How to complete this task: In the lines below, look for "calculateSendBackoff". Copy each line where it appears.

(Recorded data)
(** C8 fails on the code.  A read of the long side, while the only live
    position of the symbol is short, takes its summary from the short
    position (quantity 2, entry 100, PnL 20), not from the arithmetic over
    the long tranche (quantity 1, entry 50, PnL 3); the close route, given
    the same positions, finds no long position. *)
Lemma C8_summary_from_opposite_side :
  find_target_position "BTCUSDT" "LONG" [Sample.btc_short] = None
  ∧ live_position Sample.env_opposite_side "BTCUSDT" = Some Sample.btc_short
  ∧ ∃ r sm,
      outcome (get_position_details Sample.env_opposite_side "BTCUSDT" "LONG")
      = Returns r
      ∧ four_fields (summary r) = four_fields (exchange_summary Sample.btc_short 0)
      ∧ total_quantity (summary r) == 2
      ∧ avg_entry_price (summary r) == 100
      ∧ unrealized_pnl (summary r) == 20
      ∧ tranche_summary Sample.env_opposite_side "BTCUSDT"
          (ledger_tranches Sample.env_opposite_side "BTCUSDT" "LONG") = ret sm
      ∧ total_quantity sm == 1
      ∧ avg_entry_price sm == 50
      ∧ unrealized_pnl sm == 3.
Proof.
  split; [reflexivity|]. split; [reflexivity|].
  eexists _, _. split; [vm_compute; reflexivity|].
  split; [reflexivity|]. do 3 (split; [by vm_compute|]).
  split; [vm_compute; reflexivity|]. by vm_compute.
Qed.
--
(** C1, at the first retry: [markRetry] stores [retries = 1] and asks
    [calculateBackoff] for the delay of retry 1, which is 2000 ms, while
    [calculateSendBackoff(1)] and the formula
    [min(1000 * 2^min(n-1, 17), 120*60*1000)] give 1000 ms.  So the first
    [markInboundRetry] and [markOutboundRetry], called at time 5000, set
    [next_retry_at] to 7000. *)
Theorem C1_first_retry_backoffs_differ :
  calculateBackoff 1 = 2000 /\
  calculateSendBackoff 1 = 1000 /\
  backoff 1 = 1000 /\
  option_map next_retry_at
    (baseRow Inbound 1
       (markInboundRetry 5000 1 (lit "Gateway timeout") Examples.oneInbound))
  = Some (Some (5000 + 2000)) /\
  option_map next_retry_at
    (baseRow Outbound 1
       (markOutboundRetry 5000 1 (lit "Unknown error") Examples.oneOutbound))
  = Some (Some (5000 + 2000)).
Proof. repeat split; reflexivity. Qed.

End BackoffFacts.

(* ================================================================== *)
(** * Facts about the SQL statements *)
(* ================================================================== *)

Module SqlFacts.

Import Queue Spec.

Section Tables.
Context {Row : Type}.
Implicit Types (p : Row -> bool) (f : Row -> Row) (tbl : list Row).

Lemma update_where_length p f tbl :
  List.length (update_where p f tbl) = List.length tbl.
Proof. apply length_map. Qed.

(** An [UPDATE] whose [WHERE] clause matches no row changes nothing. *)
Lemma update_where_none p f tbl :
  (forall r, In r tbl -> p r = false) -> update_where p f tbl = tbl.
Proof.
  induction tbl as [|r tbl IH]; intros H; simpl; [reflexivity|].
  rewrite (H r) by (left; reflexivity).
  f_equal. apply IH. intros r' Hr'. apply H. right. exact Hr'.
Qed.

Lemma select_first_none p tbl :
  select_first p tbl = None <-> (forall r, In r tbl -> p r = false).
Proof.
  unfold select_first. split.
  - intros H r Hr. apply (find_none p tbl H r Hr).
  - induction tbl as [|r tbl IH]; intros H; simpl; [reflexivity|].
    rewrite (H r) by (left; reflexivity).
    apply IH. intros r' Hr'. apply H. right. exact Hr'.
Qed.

Task response:
    [calculateSendBackoff(1)] and the formula
  calculateSendBackoff 1 = 1000 /\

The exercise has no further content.